Task ::
The task calls for each line of the records below in which the word "takes" appears.

Stored data entries:
▼
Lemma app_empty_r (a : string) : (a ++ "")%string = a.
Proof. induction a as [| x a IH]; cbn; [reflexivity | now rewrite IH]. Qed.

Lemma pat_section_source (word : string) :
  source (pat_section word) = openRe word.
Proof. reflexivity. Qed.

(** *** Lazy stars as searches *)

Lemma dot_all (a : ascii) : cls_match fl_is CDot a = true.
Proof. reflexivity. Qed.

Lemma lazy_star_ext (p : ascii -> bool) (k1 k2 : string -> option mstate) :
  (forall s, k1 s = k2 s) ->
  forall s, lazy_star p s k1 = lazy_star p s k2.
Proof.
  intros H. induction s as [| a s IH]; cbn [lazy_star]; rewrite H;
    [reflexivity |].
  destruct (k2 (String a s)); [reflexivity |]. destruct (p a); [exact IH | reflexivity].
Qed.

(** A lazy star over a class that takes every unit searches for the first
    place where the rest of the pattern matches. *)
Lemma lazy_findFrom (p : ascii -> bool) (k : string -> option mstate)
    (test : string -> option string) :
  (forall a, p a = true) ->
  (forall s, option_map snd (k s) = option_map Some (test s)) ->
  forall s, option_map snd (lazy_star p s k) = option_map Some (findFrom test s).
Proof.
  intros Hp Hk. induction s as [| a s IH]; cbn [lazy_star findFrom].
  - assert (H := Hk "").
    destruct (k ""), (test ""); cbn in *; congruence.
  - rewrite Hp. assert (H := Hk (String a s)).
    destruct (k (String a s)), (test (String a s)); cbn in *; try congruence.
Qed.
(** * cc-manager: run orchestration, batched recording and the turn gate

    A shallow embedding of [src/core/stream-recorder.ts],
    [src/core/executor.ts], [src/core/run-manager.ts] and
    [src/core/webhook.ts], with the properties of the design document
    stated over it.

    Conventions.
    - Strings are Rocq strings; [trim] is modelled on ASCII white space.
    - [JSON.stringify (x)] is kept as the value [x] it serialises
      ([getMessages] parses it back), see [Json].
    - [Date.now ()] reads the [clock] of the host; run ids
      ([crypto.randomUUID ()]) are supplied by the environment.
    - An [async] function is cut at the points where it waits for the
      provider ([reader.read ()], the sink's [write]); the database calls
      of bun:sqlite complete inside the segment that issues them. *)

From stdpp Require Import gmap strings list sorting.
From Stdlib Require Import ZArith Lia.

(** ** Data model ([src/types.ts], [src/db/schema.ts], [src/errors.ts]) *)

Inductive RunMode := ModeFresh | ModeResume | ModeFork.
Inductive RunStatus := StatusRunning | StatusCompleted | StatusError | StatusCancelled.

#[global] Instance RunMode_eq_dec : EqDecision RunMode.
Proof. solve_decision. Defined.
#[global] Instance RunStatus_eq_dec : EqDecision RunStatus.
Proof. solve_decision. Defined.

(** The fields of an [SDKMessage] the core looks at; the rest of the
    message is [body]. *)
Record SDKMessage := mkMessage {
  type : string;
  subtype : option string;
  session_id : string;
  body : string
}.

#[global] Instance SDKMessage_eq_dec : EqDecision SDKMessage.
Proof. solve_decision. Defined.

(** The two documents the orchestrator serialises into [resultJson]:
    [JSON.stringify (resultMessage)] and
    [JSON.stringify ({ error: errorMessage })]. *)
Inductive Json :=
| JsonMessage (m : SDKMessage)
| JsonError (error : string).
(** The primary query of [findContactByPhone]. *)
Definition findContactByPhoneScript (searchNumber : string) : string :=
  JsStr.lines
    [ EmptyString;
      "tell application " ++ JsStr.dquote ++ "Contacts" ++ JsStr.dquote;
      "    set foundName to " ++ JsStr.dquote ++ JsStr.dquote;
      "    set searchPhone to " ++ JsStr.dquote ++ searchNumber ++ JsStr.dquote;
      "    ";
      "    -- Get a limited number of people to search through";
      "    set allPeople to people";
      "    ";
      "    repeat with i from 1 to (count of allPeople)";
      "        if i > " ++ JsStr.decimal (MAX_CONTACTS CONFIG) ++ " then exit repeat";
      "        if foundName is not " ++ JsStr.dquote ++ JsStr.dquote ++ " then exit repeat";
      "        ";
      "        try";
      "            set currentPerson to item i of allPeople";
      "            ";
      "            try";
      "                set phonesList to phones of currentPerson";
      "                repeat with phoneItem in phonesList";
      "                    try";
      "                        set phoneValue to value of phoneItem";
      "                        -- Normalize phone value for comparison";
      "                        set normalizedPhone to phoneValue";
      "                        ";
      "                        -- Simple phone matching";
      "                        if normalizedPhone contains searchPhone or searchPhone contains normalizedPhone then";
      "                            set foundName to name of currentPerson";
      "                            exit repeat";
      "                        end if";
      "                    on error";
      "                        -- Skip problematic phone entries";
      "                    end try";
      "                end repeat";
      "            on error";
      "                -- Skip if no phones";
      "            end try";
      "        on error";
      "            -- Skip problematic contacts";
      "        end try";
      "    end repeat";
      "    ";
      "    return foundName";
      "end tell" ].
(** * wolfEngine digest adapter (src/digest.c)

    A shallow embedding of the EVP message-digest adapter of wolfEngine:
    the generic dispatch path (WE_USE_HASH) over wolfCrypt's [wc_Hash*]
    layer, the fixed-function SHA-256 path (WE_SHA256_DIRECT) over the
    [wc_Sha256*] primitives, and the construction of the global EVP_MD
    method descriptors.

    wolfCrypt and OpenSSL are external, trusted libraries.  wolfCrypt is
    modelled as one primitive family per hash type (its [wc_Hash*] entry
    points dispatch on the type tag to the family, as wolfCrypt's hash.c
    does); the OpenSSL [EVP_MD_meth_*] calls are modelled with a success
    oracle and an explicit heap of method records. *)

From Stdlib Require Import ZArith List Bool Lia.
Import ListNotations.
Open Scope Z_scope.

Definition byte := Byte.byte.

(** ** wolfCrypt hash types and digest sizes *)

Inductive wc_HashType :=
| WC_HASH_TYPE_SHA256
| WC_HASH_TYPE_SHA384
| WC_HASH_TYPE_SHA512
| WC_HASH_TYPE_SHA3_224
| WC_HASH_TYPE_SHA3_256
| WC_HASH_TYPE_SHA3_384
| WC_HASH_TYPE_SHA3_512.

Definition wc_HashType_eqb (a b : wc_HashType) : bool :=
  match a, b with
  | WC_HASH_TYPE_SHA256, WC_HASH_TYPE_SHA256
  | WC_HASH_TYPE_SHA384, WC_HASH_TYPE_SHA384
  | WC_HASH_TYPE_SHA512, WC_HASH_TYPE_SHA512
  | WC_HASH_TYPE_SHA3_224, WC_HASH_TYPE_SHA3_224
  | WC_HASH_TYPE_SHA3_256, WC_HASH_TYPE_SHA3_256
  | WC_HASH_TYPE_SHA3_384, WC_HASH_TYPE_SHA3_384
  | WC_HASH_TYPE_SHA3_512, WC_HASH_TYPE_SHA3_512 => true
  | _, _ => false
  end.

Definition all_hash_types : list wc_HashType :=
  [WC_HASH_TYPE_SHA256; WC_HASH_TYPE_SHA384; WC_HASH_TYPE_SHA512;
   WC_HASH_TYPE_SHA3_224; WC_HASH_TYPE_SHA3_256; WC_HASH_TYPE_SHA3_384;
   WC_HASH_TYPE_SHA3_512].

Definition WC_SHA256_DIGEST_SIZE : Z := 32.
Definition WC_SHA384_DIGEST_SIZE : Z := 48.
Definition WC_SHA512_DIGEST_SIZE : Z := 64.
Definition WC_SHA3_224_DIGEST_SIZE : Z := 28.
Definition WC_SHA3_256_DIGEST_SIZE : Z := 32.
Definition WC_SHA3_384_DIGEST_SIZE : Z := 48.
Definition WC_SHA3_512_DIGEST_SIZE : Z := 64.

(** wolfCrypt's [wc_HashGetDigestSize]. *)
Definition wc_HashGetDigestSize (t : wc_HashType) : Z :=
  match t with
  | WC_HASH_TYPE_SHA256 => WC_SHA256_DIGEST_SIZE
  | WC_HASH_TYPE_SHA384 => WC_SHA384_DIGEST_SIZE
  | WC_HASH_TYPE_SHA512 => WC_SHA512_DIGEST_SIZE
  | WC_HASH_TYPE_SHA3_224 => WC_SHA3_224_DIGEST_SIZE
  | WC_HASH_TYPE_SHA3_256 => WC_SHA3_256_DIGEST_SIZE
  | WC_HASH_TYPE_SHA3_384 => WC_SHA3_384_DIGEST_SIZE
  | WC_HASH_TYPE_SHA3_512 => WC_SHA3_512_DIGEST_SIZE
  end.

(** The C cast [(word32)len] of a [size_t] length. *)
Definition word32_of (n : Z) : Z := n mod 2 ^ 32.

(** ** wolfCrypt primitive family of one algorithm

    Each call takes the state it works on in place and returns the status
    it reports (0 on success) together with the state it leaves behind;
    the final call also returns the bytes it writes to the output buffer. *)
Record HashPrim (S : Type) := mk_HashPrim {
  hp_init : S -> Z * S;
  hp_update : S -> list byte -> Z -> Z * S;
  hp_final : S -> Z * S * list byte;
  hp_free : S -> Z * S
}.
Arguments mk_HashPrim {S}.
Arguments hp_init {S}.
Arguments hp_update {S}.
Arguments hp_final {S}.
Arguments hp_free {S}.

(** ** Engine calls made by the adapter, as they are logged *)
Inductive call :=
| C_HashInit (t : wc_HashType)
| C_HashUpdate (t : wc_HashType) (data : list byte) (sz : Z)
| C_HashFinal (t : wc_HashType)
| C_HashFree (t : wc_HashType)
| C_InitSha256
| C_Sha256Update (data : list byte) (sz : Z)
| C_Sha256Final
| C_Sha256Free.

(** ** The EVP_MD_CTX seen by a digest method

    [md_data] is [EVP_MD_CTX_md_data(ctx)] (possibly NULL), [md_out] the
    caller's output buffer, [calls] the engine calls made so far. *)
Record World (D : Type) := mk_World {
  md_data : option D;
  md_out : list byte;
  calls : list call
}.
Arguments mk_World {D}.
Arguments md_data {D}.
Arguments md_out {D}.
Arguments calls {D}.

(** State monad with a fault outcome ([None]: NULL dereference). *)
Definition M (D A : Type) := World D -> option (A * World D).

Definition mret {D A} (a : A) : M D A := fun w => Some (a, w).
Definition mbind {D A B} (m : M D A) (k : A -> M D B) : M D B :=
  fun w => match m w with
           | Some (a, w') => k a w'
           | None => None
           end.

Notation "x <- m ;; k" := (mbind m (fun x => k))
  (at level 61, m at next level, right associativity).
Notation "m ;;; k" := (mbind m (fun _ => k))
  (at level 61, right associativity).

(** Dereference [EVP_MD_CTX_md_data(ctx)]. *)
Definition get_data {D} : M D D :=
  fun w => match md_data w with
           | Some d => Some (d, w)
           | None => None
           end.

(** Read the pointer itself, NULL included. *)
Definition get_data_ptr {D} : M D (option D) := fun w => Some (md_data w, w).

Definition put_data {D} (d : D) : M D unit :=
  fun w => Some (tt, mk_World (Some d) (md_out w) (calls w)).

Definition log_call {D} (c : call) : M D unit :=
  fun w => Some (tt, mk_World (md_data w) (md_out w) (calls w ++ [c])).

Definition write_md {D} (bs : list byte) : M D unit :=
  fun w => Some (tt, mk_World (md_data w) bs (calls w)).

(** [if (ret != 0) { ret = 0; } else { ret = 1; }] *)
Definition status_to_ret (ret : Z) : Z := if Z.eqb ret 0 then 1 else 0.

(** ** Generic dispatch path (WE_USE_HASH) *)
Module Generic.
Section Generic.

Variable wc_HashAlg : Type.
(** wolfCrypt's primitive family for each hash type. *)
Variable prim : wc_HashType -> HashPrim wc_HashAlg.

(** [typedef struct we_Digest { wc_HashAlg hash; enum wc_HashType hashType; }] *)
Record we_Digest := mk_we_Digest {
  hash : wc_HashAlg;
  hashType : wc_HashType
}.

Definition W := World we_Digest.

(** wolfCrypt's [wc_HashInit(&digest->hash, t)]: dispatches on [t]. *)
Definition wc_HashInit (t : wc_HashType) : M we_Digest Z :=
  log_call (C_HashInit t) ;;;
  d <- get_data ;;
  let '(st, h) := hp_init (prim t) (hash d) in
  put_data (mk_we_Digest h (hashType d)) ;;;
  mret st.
▲
Answer to the exercise ::
(** A lazy star over a class that takes every unit searches for the first
    Each call takes the state it works on in place and returns the status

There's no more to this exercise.